## WHAT YOU SHOULD DO
Check every line below for the string "output", and copy the lines that contain it.

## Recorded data
___

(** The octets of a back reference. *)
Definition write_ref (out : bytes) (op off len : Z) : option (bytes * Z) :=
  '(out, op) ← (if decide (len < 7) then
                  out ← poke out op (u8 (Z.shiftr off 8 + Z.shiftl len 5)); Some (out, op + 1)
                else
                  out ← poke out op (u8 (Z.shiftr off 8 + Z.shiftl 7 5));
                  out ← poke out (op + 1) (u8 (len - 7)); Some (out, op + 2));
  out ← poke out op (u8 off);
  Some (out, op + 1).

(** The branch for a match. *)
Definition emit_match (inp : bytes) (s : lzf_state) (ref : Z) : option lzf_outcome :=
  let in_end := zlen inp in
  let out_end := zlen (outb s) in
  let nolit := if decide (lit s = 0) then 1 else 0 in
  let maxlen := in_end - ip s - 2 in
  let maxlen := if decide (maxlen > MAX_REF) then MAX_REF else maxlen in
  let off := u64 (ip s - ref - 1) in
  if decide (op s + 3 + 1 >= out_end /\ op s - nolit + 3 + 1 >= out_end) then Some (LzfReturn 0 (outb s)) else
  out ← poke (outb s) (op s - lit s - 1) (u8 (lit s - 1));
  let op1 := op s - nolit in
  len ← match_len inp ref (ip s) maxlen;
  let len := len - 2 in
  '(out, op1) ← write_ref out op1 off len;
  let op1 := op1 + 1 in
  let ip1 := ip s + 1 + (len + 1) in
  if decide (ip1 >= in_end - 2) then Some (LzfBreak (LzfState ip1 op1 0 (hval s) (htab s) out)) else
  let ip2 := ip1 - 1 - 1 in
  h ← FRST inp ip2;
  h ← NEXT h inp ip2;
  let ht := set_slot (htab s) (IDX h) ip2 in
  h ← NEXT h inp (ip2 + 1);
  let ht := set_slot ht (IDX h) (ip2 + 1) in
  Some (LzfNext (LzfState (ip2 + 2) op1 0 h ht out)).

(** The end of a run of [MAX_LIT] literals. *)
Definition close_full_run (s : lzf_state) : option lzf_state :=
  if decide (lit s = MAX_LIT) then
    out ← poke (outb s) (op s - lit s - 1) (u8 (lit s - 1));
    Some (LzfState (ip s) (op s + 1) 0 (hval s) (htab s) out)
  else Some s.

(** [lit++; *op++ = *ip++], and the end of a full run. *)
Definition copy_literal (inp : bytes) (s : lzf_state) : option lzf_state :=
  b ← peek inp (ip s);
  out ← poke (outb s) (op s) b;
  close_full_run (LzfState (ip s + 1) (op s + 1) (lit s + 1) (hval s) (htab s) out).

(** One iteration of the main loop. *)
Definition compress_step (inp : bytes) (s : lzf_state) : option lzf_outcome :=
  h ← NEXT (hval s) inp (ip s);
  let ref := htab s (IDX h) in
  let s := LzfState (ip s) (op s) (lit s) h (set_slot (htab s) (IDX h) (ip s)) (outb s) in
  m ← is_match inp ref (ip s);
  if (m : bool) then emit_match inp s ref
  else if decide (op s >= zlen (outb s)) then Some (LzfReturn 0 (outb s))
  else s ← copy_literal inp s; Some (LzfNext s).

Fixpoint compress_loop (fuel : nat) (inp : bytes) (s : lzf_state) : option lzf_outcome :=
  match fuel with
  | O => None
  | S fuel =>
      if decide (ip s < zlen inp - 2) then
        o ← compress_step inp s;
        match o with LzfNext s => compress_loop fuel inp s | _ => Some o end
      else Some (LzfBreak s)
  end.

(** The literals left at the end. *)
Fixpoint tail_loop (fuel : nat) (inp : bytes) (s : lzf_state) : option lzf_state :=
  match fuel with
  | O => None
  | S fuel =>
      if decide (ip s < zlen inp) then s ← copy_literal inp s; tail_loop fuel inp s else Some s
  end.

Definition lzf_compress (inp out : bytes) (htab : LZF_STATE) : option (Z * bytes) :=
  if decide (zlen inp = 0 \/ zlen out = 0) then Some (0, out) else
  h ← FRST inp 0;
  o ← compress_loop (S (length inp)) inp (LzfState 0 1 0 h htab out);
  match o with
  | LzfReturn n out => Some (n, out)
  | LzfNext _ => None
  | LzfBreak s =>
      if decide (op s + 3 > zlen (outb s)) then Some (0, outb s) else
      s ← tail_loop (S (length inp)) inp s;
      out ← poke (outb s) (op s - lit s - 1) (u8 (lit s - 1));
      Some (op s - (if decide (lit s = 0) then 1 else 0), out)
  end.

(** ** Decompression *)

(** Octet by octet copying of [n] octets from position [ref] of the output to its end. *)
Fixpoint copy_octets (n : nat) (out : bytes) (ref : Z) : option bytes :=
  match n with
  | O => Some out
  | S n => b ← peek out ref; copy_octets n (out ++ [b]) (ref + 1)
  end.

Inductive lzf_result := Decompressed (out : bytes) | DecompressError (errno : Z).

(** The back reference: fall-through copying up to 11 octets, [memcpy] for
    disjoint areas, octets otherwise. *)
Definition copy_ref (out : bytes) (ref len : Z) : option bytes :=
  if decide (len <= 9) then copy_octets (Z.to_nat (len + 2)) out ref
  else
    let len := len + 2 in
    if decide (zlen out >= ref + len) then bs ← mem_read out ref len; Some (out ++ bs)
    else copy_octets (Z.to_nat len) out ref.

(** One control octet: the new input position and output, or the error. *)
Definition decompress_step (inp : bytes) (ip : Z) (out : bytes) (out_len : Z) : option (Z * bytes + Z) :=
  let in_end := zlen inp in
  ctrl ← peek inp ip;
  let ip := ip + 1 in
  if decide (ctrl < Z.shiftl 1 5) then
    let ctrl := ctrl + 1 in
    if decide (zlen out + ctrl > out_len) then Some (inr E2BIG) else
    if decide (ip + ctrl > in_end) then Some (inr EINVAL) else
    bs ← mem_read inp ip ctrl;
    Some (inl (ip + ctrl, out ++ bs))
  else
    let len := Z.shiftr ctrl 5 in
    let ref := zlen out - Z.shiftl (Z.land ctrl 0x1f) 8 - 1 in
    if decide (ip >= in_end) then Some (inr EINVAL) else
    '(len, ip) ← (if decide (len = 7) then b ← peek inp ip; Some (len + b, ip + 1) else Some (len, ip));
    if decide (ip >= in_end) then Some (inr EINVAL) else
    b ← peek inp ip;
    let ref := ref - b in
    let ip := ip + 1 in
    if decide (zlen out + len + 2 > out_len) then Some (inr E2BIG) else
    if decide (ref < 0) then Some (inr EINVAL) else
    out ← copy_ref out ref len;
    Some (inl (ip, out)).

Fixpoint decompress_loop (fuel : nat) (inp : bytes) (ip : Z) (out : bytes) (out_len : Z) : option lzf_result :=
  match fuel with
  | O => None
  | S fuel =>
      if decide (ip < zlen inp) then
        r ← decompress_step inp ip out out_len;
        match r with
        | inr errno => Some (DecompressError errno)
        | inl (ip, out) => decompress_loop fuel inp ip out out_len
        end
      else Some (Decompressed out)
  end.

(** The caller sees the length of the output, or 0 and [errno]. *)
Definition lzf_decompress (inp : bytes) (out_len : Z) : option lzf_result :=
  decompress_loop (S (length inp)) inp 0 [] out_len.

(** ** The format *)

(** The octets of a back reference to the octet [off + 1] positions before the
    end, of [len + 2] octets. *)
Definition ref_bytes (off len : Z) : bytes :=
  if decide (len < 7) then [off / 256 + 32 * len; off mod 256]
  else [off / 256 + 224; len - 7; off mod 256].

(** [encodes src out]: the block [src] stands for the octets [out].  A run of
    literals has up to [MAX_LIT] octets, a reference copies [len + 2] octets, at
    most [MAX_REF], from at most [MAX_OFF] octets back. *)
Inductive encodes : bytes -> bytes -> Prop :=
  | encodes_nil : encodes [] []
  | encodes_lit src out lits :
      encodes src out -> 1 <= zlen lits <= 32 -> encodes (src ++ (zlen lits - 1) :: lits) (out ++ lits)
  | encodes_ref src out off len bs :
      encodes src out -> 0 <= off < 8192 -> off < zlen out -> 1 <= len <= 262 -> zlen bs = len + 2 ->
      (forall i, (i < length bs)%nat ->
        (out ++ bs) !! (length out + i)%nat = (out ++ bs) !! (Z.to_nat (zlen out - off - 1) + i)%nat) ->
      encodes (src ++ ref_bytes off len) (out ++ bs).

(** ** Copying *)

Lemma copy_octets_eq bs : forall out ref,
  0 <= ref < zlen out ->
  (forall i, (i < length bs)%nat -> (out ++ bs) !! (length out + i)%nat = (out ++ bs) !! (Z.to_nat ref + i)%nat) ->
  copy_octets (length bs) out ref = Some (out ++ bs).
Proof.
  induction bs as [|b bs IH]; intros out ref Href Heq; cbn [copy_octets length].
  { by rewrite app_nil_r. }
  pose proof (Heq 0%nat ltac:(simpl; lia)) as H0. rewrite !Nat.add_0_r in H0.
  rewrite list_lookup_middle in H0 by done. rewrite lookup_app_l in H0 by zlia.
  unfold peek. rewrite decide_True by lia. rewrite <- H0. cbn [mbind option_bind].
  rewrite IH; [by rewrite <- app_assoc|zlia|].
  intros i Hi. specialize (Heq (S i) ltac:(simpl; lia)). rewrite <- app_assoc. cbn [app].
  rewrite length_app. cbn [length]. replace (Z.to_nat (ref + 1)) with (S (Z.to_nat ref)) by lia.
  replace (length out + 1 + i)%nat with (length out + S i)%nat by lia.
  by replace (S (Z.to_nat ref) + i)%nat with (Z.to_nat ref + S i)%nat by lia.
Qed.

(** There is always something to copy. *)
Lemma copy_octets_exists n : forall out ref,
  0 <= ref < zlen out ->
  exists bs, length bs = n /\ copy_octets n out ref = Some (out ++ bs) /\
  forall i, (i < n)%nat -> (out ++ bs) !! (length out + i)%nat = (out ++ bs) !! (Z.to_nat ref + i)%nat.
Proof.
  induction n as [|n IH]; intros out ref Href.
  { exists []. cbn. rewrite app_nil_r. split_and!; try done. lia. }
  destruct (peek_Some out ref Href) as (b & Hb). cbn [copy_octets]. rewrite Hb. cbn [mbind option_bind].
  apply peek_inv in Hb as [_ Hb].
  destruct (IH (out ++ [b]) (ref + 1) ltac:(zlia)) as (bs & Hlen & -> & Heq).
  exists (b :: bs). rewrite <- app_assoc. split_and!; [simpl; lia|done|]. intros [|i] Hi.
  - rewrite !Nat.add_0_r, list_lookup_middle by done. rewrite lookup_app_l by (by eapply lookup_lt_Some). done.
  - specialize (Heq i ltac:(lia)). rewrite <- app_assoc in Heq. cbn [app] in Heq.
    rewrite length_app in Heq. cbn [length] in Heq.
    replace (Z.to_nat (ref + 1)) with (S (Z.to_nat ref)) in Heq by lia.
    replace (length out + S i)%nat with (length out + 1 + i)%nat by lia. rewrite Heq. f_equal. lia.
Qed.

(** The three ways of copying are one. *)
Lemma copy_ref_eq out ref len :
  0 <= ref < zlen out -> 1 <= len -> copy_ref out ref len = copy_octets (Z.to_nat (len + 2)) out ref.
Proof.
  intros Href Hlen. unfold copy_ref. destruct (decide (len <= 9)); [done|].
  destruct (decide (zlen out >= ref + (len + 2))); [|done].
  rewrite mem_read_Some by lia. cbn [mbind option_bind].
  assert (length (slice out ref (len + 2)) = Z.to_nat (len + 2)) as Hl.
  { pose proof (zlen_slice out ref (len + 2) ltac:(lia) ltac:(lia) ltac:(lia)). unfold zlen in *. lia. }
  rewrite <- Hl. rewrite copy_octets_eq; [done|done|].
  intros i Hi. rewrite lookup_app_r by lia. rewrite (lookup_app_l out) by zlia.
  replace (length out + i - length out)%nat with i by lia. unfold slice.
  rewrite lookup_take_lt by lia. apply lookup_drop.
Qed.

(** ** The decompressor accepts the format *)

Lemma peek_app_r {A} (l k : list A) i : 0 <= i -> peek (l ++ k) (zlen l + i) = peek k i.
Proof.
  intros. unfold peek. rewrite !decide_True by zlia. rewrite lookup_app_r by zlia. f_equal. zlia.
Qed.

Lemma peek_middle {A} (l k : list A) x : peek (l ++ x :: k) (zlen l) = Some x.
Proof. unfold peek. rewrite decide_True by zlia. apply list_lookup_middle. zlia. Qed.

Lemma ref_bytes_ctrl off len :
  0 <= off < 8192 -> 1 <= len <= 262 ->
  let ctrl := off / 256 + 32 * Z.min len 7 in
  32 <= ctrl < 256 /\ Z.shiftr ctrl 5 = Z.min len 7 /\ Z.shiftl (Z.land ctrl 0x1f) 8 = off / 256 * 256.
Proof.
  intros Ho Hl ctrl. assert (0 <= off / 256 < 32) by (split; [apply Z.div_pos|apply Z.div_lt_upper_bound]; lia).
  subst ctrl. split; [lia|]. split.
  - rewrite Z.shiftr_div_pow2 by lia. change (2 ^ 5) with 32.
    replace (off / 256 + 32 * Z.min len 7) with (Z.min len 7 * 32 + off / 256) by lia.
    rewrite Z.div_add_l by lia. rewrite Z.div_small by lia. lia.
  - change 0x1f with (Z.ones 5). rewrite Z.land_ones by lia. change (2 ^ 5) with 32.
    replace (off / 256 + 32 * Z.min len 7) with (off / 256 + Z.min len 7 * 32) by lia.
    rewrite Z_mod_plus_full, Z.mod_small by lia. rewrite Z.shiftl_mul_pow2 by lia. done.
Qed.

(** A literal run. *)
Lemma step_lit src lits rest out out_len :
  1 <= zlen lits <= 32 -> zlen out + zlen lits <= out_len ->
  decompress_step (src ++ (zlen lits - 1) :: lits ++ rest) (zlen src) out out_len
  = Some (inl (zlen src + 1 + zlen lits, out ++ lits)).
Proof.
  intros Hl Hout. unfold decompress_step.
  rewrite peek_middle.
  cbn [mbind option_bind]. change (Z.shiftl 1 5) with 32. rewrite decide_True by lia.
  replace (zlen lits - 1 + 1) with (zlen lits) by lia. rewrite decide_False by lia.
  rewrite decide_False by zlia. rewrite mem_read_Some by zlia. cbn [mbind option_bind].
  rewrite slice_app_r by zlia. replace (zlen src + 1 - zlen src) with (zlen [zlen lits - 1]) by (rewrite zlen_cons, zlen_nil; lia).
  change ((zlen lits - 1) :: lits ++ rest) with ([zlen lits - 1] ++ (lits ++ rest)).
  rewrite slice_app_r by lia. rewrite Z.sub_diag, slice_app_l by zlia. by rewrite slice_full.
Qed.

___

## TASK ANSWER
(** Octet by octet copying of [n] octets from position [ref] of the output to its end. *)
(** One control octet: the new input position and output, or the error. *)
(** The caller sees the length of the output, or 0 and [errno]. *)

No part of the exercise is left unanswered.